No. Today's kids are just as dumb as we were, and need just as careful an education as we did—lest they be as half-educated as we are. In life, and in communication too. Consider this old unwisdom, which I ran across the other day:
Many workplaces have frequent meetings where everyone on a team gets together (either physically or virtually) to give oral status reports of their respective projects.
These "update meetings" (aka "staff meetings") are supposedly useful because they encourage "better communication." I beg to differ.
As I see it, communication should only take place if it's necessary to coordinate the activities of team members. If that need does not exist, "better communication" is only creating distractions.

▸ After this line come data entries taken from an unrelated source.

(* ===== verification/StatisticsSpec.v ===== *)
(** * What the statistics query guarantees

    Theorems about [Statistics]: the merge of the cores terminates, reports
    every time stamp of the window once, newest first, with the totals of all
    cores; and what the iterators left over by one source do to the next. *)

From Stdlib Require Import ZArith Lia.
From Stdlib Require Import Floats.SpecFloat.
From S2P Require Import Prelude Bytes Externals StorageKey NetAddr GigantoClient Events.
From S2P Require Import Filters Storage StorageSpec Demo Statistics.

Notation Record := (bytes * Statistics)%type.
Definition ns (v : Record) : Z := key_nanos v.1.

(** ** The most recent value *)
Lemma latest_fold values v :
  good_key v.1 → Forall (λ w, good_key w.1) values →
  let m := foldl later_key v values in
  (∀ w, w ∈ v :: values → ns w ≤ ns m) ∧
  last (filter (λ w, key_nanos w.1 = ns m) (v :: values)) = Some m.
Proof.
  revert v. induction values as [|w values IH] using rev_ind; intros v Hv Hg.
  - cbn [foldl]. split; [intros x ->%list_elem_of_singleton; done|].
    by rewrite filter_cons_True.
  - rewrite Forall_app, Forall_singleton in Hg. destruct Hg as [Hg Hw].
    destruct (IH v Hv Hg) as [Hmax Hlast]. rewrite foldl_app. cbn [foldl].
    set (m := foldl later_key v values) in *.
    assert (good_key m.1) as Hm.
    { apply last_Some_elem_of, list_elem_of_filter in Hlast as [_ Hin].
      apply elem_of_cons in Hin as [->|Hin]; [done|].
      rewrite Forall_forall in Hg. by apply Hg. }
    unfold later_key. rewrite suffix_cmp by done. fold (ns w) (ns m).
    change (v :: values ++ [w]) with ((v :: values) ++ [w]).
    destruct (Z.compare_spec (ns w) (ns m)) as [E|E|E].
    + split; [intros x [Hx| ->%list_elem_of_singleton]%elem_of_app; [rewrite E; auto|done]|].
      by rewrite filter_app, (filter_cons_True _ w []), filter_nil, last_snoc.
    + split; [intros x [Hx| ->%list_elem_of_singleton]%elem_of_app; [auto|lia]|].
      rewrite filter_app, (filter_cons_False _ w []), filter_nil, app_nil_r; [done|].
      unfold ns in *. lia.
    + split; [intros x [Hx| ->%list_elem_of_singleton]%elem_of_app; [|done]|].
      * specialize (Hmax x Hx). lia.
      * by rewrite filter_app, (filter_cons_True _ w []), filter_nil, last_snoc.
Qed.

Lemma latest_spec values :
  values ≠ [] → Forall (λ w, good_key w.1) values →
  ∃ m, latest values = Some m ∧ (∀ w, w ∈ values → ns w ≤ ns m) ∧
    last (filter (λ w, key_nanos w.1 = ns m) values) = Some m.
Proof.
  destruct values as [|v values]; [done|]. intros _ [Hv Hg]%Forall_cons.
  exists (foldl later_key v values). split; [done|]. by apply latest_fold.
Qed.

(** ** One round *)
Section rounds.
Context {It : Type} `{IteratorLaws It Record}.
Implicit Types (its : list It) (values : list Record) (lanes : list (list Record)).

(** What the cores still offer: the value taken out, then the iterator. *)
Definition lanes_of its values : list (list Record) := zip_with (λ it v, v :: drain it) its values.

(** The lanes after the round of time stamp [ts]. *)
Fixpoint step_lanes (ts : Z) lanes : list (list Record) :=
  match lanes with
  | [] => []
  | (v :: (w :: l) as l') :: lanes =>
      (if decide (ns v = ts) then w :: l else v :: w :: l) :: step_lanes ts lanes
  | [v] :: lanes => if decide (ns v = ts) then step_lanes ts lanes else [v] :: step_lanes ts lanes
  | [] :: lanes => step_lanes ts lanes
  end.

Lemma candidates_cons ts v values :
  candidates ts (v :: values) =
    (if decide (ns v = ts) then [0%nat] else []) ++ (S <$> candidates ts values).
Proof.
  unfold candidates. cbn [length seq]. rewrite filter_cons. cbn [lookup list_lookup fmap option_fmap].
  rewrite <- fmap_S_seq.
  assert (∀ l, filter (λ idx, (key_nanos ∘ fst) <$> (v :: values) !! idx = Some ts) (S <$> l) =
    S <$> filter (λ idx, (key_nanos ∘ fst) <$> values !! idx = Some ts) l) as ->.
  { intros l. induction l as [|i l IH]; [done|].
    rewrite fmap_cons, !filter_cons, IH. cbn [lookup list_lookup].
    repeat case_decide; done. }
  unfold ns. repeat case_decide; naive_solver.
Qed.

Lemma advance_S it v its values i :
  advance (it :: its, v :: values) (S i) =
    (let '(its, values) := advance (its, values) i in (it :: its, v :: values)).
Proof.
  unfold advance. cbn [lookup list_lookup].
  destruct (its !! i) as [it'|]; [|done]. by destruct (next it') as [[item|] it''].
Qed.

Lemma foldl_advance_S it v idxs its values :
  foldl advance (it :: its, v :: values) (S <$> idxs) =
    (let '(its, values) := foldl advance (its, values) idxs in (it :: its, v :: values)).
Proof.
  revert its values. induction idxs as [|i idxs IH]; intros its values; [done|].
  rewrite fmap_cons. cbn [foldl]. rewrite advance_S.
  by destruct (advance (its, values) i).
Qed.

Lemma round_lanes ts its values its' values' :
  length its = length values →
  foldl advance (its, values) (reverse (candidates ts values)) = (its', values') →
  length its' = length values' ∧ lanes_of its' values' = step_lanes ts (lanes_of its values).
Proof.
  revert values its' values'. induction its as [|it its IH]; intros [|v values] its' values' Hl; try done.
  - by intros [= <- <-].
  - injection Hl as Hl. rewrite candidates_cons, reverse_app, foldl_app, <- fmap_reverse, foldl_advance_S.
    destruct (foldl advance (its, values) _) as [its1 values1] eqn:E1.
    apply IH in E1 as [Hl1 Hs1]; [|done]. cbn [lanes_of zip_with step_lanes].
    fold (lanes_of its values) (lanes_of its1 values1).
    rewrite (drain_unfold it). case_decide as Hv.
    + cbn [reverse rev_append foldl advance]. cbn [lookup list_lookup].
      destruct (next it) as [[item|] it'] eqn:En; intros [= <- <-];
        cbn [delete list_delete list_insert insert lanes_of zip_with length];
        fold (lanes_of its1 values1); rewrite Hs1; auto.
    + intros [= <- <-]. cbn [length lanes_of zip_with]. fold (lanes_of its1 values1).
      rewrite (drain_unfold it). rewrite Hs1. split; [by rewrite Hl1|].
      by destruct (next it) as [[item|] it'].
Qed.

For example, programmers working on a commercial application don't need to know the status of the marketing campaign. Similarly, marketing folk do not need to know the specifics of technical milestones.
As a general rule, business communication should be on a "need to know" basis, not because it's secret but because if you don't need to know something you're wasting time and energy if you're thinking about it.
That sounds like it was written in about 1911, before everyone gradually figured out that employees who understand the big picture are more engaged, make better decisions and generate new ideas that benefit the whole company in unexpected ways. Nope! Just the other day, in Inc. magazine!
Peter Drucker is dead. We are Peter Drucker. And Elie Wiesel. It's not that we should never forget. We are not doomed to repeat history. The next generation is.
Personally and professionally, we must teach our children. Well.